TASK INSTRUCTIONS: From the data below, retype exactly the lines starting with the one that contains "- destruct (delete_ok" and ending with the one that contains "Lemma get_ext t", both included.

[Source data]

════════════════════

(** ** The operations on the abstract table *)

Definition drop_child (i : nat) e : TableEntry V :=
  {| entry := entry e; parent := parent e; children := children e ∖ {[i]} |}.
Definition with_child (i : nat) e : TableEntry V :=
  {| entry := entry e; parent := parent e; children := {[i]} ∪ children e |}.

Definition spec_delete m (i : nat) e : gmap nat (TableEntry V) :=
  match parent e with
  | Some p => alter (drop_child i) p (base.delete i m)
  | None => base.delete i m
  end.

Lemma push_ok t x :
  table_inv t ->
  if table_full t then push t x = Err Full
  else exists i t', push t x = Ok (new_own (type_id x) i, t') /\ view t !! i = None /\
         table_inv t' /\ view t' = <[i := entry_new x None]> (view t).
Proof.
  intros [Hf [rank Ht]]. pose proof (push__ok t (entry_new x None) Hf) as H. unfold push.
  destruct (table_full t); [by rewrite H|]. destruct H as (i & t' & -> & Hn & Hf' & Hv).
  exists i, t'. do 2 (split; [done|]). split; [|done]. split; [done|]. exists rank.
  rewrite Hv. by apply tree_add_root.
Qed.

Lemma push_child_ok t x p :
  table_inv t ->
  match view t !! rep p with
  | None => push_child dbg t x p = Err NotPresent
  | Some pe =>
      if table_full t then push_child dbg t x p = Err Full
      else exists i t', push_child dbg t x p = Ok (new_own (type_id x) i, t') /\
             view t !! i = None /\ table_inv t' /\
             view t' = <[rep p := with_child i pe]> (<[i := entry_new x (Some (rep p))]> (view t))
  end.
Proof.
  intros [Hf [rank Ht]]. unfold push_child. rewrite occupied_view.
  destruct (view t !! rep p) as [pe|] eqn:Hp; [|done]. cbn [ok_or mbind outcome_bind].
  pose proof (push__ok t (entry_new x (Some (rep p))) Hf) as H.
  destruct (table_full t); [by rewrite H|]. destruct H as (i & t1 & -> & Hn & Hf1 & Hv1).
  cbn [mbind outcome_bind].
  assert (Hp1 : view t1 !! rep p = Some pe) by (rewrite Hv1, lookup_insert_ne; congruence).
  rewrite occupied_view, Hp1. cbn [ok_or mbind outcome_bind]. unfold add_child.
  destruct (tree_vacant _ _ _ _ _ Ht Hn Hp) as [_ Hnc].
  rewrite debug_assert_true by (by rewrite bool_decide_false). cbn [mbind outcome_bind].
  fold (with_child i pe). destruct (set_entry_ok t1 (rep p) pe (with_child i pe) Hf1 Hp1) as [Hf2 Hv2].
  eexists _, _. do 2 (split; [done|]). split; [|by rewrite Hv2, Hv1].
  split; [done|]. eexists. rewrite Hv2, Hv1. by apply tree_add_child.
Qed.

Lemma delete_entry_ok t i :
  table_inv t ->
  match view t !! i with
  | None => delete_entry dbg t i = Err NotPresent
  | Some e =>
      if bool_decide (children e <> ∅) then delete_entry dbg t i = Err HasChildren
      else exists t', delete_entry dbg t i = Ok (e, t') /\ table_inv t' /\
             view t' = spec_delete (view t) i e
  end.
Proof.
  intros [Hf [rank Ht]]. unfold delete_entry. rewrite occupied_view.
  destruct (view t !! i) as [e|] eqn:Hi; [|done]. cbn [ok_or mbind outcome_bind].
  case_bool_decide as Hch; [done|].
  destruct (free_entry_ok t i e Hf Hi) as (t1 & -> & Hf1 & Hv1). cbn [mbind outcome_bind].
  unfold spec_delete. destruct (parent e) as [p|] eqn:Hpar.
  - destruct (proj1 Ht _ _ _ Hi Hpar) as (pe & Hpe & Hin & Hrank).
    assert (Hp1 : view t1 !! p = Some pe).
    { rewrite Hv1, lookup_delete_ne; [done|]. intros ->. lia. }
    rewrite occupied_view, Hp1. cbn [ok_or unwrap_result mbind outcome_bind]. unfold remove_child.
    rewrite debug_assert_true by (by rewrite bool_decide_true). cbn [mbind outcome_bind].
    fold (drop_child i pe). destruct (set_entry_ok t1 p pe (drop_child i pe) Hf1 Hp1) as [Hf2 Hv2].
    assert (Hv : view (set_entry t1 p (drop_child i pe)) = alter (drop_child i) p (base.delete i (view t))).
    { rewrite Hv2, Hv1. apply map_eq. intros j. rewrite Hv1 in Hp1.
      destruct (decide (p = j)) as [<-|Hne].
      - by rewrite lookup_insert_eq, lookup_alter_eq, Hp1.
      - by rewrite lookup_insert_ne, lookup_alter_ne. }
    eexists. split; [done|]. split; [|exact Hv]. split; [done|]. exists rank. rewrite Hv2, Hv1.
    by apply (tree_remove_child _ _ i e).
  - exists t1. split; [done|]. split; [|done]. split; [done|]. exists rank. rewrite Hv1.
    by apply (tree_remove_root _ _ i e).
Qed.

Lemma delete_ok t r :
  table_inv t -> (dbg = true -> owned r = true) ->
  exists res t', delete dbg t r = Ok (res, t') /\ table_inv t' /\
    match view t !! rep r with
    | None => res = Err NotPresent /\ t' = t
    | Some e =>
        if bool_decide (children e <> ∅) then res = Err HasChildren /\ t' = t
        else res = downcast (res_type r) (entry e) /\ view t' = spec_delete (view t) (rep r) e
    end.
Proof.
  intros Hinv Ho. unfold delete.
  replace (debug_assert dbg (owned r)) with (Ok (E:=ResourceTableError) ()).
  2: { unfold debug_assert. destruct dbg; [|done]. by rewrite Ho. }
  cbn [mbind outcome_bind].
  pose proof (delete_entry_ok t (rep r) Hinv) as H.
  destruct (view t !! rep r) as [e|]; [|rewrite H; by eexists _, _].
  case_bool_decide; [rewrite H; by eexists _, _|].
  destruct H as (t' & -> & Hi & Hv). by eexists _, _.
Qed.

Lemma table_get_mut_ok t r v t' : table_inv t -> get_mut t r v = Ok t' -> table_inv t'.
Proof.
  intros [Hf [rank Ht]] H. unfold get_mut in H. rewrite occupied_view in H.
  destruct (view t !! rep r) as [e|] eqn:He; [|done]. cbn [ok_or mbind outcome_bind] in H.
  outcome_inv. match goal with |- table_inv (set_entry _ _ ?e') =>
    destruct (set_entry_ok t (rep r) e e' Hf He) as [Hf' Hv'] end.
  split; [done|]. exists rank. rewrite Hv'. by apply tree_set_value.
Qed.

Lemma table_new_inv : table_inv new.
Proof.
  split.
  - split; cbn; [|lia]. exists []. split_and!; [constructor|constructor|].
    intros i n H. by rewrite lookup_nil in H.
  - exists (fun _ => 0%nat). split; intros i e p H; done.
Qed.

Lemma mapM__children t rank i e (l : list nat) :
  tree (view t) rank -> view t !! i = Some e -> (forall c, c ∈ l -> c ∈ children e) ->
  exists xs, mapM_ (fun c => x ← unwrap_result (occupied t c); Ok (entry x)) l = Ok xs /\
    Forall2 (fun c x => entry <$> view t !! c = Some x) l xs.
Proof.
  intros Ht Hi. induction l as [|c l IH]; intros Hl; cbn [mapM_]; [by exists []|].
  destruct (proj2 Ht i e c Hi) as (ce & Hce & _); [set_solver|].
  rewrite occupied_view, Hce. cbn [ok_or unwrap_result mbind outcome_bind].
  destruct IH as (xs & -> & Hxs); [set_solver|]. cbn [mbind outcome_bind].
  exists (entry ce :: xs). split; [done|]. constructor; [by rewrite Hce|done].
Qed.

(** Tables a host can reach. *)
Inductive reachable : ResourceTable V -> Prop :=
| reach_new : reachable new
| reach_push t x r t' : reachable t -> push t x = Ok (r, t') -> reachable t'
| reach_push_child t x p r t' : reachable t -> push_child dbg t x p = Ok (r, t') -> reachable t'
| reach_set t r v t' : reachable t -> get_mut t r v = Ok t' -> reachable t'
| reach_delete t r res t' :
    reachable t -> owned r = true -> delete dbg t r = Ok (res, t') -> reachable t'.

Lemma table_reachable_inv t : reachable t -> table_inv t.
Proof.
  induction 1 as [|t x r t' _ IH H|t x p r t' _ IH H|t r v t' _ IH H|t r res t' _ IH Ho H].
  - apply table_new_inv.
  - pose proof (push_ok t x IH) as Hp. destruct (table_full t); [congruence|].
    destruct Hp as (i & t1 & Hp & _ & Hi & _). rewrite Hp in H. by injection H as _ <-.
  - pose proof (push_child_ok t x p IH) as Hp. destruct (view t !! rep p); [|congruence].
    destruct (table_full t); [congruence|].
    destruct Hp as (i & t1 & Hp & _ & Hi & _). rewrite Hp in H. by injection H as _ <-.
  - by eapply table_get_mut_ok.
  - destruct (delete_ok t r IH (fun _ => Ho)) as (res' & t1 & Hd & Hi & _).
    rewrite Hd in H. by injection H as _ <-.
Qed.

Lemma get_view t k :
  get t k = x ← ok_or NotPresent (entry <$> view t !! rep k); downcast (res_type k) x.
Proof. unfold get, get_. rewrite occupied_view. by destruct (view t !! rep k). Qed.

Lemma get_ext t t' k :
  entry <$> view t' !! rep k = entry <$> view t !! rep k -> get t' k = get t k.
Proof. intros H. by rewrite !get_view, H. Qed.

════════════════════

ANSWER AREA:
  - destruct (delete_ok t r IH (fun _ => Ho)) as (res' & t1 & Hd & Hi & _).
    rewrite Hd in H. by injection H as _ <-.
Qed.

Lemma get_view t k :
  get t k = x ← ok_or NotPresent (entry <$> view t !! rep k); downcast (res_type k) x.
Proof. unfold get, get_. rewrite occupied_view. by destruct (view t !! rep k). Qed.

Lemma get_ext t t' k :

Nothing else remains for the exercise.